Exercise aim —
Given the material below, output exactly the lines from the line with "xt_max_length : N;" to the line with "(flat_map (λ source, sub_split_for_rerank", both ends included, and no other lines.

Records for this task —

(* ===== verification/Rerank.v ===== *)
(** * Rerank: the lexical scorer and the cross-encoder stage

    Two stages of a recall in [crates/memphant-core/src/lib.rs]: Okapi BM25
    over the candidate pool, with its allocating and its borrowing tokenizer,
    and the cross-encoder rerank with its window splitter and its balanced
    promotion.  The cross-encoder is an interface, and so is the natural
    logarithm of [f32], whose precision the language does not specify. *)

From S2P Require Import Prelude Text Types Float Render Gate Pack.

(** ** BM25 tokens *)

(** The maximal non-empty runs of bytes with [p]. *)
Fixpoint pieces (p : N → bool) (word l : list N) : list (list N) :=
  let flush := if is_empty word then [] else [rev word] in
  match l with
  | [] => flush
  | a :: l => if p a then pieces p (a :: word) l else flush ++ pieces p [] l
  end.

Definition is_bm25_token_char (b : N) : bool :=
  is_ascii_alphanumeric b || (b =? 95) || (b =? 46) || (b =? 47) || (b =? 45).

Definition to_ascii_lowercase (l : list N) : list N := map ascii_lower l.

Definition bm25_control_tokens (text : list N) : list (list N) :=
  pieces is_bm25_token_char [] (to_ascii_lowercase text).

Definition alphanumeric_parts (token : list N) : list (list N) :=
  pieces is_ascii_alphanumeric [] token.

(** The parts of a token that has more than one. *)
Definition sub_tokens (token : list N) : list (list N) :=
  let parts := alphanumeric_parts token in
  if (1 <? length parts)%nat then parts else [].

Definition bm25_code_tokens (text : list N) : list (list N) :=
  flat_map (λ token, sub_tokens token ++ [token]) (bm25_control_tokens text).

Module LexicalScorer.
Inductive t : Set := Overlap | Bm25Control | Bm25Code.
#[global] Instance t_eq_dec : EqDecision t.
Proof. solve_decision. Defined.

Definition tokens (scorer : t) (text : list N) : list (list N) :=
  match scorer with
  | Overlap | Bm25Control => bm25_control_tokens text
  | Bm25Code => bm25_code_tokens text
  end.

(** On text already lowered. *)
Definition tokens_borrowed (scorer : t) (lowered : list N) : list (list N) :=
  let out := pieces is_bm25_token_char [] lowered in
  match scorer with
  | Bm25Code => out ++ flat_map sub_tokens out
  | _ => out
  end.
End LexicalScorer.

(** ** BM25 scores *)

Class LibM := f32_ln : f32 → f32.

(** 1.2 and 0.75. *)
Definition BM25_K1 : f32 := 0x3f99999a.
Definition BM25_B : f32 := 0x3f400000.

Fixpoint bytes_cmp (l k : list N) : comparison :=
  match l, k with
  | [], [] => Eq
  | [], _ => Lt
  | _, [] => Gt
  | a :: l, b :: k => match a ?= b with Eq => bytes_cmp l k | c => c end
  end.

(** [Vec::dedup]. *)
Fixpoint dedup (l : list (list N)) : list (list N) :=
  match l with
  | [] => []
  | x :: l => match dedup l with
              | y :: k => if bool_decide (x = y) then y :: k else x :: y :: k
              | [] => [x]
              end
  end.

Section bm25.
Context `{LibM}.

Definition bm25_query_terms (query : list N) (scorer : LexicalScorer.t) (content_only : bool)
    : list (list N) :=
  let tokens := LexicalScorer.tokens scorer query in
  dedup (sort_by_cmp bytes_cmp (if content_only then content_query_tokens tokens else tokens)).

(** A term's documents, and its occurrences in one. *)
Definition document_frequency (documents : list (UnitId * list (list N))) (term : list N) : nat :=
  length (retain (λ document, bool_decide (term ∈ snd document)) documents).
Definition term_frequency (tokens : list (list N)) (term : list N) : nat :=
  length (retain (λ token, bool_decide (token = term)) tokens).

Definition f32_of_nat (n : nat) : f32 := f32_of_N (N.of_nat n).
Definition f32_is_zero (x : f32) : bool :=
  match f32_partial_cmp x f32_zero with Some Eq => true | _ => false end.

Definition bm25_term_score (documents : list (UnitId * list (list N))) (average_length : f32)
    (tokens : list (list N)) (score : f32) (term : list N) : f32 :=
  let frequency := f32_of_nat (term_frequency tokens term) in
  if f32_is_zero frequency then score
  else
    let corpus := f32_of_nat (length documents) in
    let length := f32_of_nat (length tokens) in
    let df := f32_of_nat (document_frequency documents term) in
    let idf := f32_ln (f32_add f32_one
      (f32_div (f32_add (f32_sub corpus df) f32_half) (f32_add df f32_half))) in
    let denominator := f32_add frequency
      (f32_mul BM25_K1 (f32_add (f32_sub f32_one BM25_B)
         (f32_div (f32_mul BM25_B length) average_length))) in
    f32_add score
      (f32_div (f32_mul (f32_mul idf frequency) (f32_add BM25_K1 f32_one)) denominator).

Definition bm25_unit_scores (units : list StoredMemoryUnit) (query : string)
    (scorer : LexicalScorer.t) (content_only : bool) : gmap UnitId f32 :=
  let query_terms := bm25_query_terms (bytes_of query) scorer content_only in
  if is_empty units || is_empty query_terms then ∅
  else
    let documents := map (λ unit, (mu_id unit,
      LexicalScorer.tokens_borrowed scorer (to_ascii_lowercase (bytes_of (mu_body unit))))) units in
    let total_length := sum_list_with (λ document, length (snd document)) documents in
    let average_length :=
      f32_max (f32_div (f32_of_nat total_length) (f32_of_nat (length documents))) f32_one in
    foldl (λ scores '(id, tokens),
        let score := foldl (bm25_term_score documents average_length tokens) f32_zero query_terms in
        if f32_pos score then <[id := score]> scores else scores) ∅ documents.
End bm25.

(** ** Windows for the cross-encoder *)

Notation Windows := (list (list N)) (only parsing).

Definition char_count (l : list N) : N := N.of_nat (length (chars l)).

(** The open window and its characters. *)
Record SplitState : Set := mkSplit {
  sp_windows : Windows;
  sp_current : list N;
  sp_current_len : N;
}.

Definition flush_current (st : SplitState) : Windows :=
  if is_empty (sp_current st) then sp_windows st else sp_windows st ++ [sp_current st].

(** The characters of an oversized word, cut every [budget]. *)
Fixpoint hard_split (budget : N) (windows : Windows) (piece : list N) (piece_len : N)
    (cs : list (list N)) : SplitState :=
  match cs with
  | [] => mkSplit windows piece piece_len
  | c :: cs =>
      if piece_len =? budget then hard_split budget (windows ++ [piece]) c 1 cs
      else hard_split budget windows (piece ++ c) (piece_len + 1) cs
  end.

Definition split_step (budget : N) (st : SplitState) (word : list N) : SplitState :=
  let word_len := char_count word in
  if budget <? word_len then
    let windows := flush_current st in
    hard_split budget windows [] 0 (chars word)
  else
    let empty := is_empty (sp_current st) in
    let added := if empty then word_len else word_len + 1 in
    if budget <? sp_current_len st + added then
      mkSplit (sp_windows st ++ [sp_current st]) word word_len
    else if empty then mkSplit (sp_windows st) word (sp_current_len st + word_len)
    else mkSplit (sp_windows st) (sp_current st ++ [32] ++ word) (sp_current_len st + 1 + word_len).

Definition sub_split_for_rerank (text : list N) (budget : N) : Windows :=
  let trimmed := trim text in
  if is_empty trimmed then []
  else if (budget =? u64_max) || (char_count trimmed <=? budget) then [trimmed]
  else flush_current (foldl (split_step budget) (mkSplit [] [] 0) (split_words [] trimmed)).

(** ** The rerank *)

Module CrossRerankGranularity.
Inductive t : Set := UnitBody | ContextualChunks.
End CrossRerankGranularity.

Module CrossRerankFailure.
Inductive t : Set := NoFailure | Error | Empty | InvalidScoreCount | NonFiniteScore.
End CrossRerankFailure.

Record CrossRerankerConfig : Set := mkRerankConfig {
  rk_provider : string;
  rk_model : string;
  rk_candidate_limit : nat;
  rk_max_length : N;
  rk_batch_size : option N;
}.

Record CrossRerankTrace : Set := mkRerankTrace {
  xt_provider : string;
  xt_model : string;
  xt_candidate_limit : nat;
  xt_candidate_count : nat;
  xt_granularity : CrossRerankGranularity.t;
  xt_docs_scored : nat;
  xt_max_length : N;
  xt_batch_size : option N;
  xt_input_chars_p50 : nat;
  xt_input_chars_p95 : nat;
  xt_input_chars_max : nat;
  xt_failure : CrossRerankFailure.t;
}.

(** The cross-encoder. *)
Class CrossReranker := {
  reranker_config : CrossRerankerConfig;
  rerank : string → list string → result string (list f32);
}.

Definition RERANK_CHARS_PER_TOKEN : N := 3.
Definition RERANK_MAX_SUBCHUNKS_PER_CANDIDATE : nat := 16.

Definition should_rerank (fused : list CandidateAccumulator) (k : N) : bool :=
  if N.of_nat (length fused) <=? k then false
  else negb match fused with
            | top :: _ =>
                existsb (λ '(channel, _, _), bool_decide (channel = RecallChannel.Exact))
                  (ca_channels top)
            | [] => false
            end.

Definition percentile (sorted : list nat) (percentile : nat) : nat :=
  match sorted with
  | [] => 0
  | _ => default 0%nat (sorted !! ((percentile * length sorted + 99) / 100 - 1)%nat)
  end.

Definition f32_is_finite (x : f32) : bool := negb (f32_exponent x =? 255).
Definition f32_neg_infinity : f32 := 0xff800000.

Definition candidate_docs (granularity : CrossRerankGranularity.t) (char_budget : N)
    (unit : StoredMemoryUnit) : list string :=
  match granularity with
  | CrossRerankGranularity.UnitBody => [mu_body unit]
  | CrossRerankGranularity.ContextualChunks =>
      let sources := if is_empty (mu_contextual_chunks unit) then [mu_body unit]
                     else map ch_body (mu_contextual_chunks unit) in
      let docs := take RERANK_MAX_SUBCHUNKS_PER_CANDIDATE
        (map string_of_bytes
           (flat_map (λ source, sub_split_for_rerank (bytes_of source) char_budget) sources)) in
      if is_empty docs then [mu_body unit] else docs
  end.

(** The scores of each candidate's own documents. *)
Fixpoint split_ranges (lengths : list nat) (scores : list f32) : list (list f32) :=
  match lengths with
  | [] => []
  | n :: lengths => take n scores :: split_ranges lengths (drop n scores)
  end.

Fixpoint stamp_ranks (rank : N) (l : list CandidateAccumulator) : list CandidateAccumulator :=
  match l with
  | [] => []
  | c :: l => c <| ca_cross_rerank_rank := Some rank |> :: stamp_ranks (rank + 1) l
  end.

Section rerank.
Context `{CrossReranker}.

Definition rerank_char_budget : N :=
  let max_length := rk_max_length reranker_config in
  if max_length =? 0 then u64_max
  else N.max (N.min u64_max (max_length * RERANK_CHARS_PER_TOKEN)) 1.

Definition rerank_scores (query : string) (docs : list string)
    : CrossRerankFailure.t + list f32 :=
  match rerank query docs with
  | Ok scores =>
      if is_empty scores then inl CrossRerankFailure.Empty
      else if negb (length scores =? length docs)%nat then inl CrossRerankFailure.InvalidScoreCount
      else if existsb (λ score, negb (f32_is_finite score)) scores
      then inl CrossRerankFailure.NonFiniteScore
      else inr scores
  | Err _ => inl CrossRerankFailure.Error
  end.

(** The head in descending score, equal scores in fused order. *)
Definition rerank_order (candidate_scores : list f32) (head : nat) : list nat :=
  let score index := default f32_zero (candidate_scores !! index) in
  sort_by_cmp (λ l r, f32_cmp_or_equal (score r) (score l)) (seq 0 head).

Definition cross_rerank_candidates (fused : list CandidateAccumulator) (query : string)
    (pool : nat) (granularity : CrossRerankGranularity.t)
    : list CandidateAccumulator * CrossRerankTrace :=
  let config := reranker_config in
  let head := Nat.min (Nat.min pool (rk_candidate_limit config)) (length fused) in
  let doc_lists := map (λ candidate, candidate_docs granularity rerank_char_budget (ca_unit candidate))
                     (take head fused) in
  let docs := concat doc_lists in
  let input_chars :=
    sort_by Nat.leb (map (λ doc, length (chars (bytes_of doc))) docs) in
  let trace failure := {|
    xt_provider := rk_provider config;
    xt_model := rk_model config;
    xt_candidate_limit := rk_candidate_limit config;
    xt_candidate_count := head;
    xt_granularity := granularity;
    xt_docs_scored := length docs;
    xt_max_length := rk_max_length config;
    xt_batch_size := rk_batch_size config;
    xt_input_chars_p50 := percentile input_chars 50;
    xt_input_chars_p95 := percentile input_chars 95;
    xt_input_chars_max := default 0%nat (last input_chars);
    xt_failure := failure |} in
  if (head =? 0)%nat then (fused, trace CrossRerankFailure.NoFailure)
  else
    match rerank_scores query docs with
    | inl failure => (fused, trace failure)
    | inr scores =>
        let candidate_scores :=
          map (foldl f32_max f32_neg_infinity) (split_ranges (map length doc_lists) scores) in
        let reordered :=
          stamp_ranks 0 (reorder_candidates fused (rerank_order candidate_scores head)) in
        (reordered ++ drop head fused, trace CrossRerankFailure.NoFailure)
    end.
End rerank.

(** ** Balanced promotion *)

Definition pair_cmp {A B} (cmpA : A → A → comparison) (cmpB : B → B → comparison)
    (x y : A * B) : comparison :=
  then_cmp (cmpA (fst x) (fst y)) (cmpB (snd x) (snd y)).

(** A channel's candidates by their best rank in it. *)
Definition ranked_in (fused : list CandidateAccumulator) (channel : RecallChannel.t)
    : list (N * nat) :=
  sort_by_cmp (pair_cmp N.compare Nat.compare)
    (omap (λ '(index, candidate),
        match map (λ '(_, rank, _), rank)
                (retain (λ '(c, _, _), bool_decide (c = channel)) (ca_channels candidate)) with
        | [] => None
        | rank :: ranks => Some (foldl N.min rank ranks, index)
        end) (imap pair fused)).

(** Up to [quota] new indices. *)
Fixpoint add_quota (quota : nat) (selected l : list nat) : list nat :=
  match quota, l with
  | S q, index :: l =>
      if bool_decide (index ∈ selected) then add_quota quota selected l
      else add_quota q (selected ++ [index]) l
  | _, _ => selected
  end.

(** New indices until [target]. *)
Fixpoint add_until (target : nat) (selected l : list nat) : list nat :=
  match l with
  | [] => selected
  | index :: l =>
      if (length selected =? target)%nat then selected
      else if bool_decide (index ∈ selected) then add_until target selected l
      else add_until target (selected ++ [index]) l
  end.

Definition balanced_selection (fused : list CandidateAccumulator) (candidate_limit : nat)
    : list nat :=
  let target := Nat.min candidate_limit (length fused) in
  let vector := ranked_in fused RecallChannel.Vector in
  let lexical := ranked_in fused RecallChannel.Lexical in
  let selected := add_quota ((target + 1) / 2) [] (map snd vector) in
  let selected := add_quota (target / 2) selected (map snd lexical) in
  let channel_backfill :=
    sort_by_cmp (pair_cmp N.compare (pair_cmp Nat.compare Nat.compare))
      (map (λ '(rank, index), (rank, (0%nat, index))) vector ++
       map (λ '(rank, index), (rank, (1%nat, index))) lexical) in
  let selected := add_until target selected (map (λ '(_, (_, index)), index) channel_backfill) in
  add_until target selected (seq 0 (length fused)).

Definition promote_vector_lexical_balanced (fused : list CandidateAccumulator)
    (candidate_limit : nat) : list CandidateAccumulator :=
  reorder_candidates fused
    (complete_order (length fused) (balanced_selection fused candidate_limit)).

Response to the task —
  xt_max_length : N;
  xt_batch_size : option N;
  xt_input_chars_p50 : nat;
  xt_input_chars_p95 : nat;
  xt_input_chars_max : nat;
  xt_failure : CrossRerankFailure.t;
}.

(** The cross-encoder. *)
Class CrossReranker := {
  reranker_config : CrossRerankerConfig;
  rerank : string → list string → result string (list f32);
}.

Definition RERANK_CHARS_PER_TOKEN : N := 3.
Definition RERANK_MAX_SUBCHUNKS_PER_CANDIDATE : nat := 16.

Definition should_rerank (fused : list CandidateAccumulator) (k : N) : bool :=
  if N.of_nat (length fused) <=? k then false
  else negb match fused with
            | top :: _ =>
                existsb (λ '(channel, _, _), bool_decide (channel = RecallChannel.Exact))
                  (ca_channels top)
            | [] => false
            end.

Definition percentile (sorted : list nat) (percentile : nat) : nat :=
  match sorted with
  | [] => 0
  | _ => default 0%nat (sorted !! ((percentile * length sorted + 99) / 100 - 1)%nat)
  end.

Definition f32_is_finite (x : f32) : bool := negb (f32_exponent x =? 255).
Definition f32_neg_infinity : f32 := 0xff800000.

Definition candidate_docs (granularity : CrossRerankGranularity.t) (char_budget : N)
    (unit : StoredMemoryUnit) : list string :=
  match granularity with
  | CrossRerankGranularity.UnitBody => [mu_body unit]
  | CrossRerankGranularity.ContextualChunks =>
      let sources := if is_empty (mu_contextual_chunks unit) then [mu_body unit]
                     else map ch_body (mu_contextual_chunks unit) in
      let docs := take RERANK_MAX_SUBCHUNKS_PER_CANDIDATE
        (map string_of_bytes
           (flat_map (λ source, sub_split_for_rerank (bytes_of source) char_budget) sources)) in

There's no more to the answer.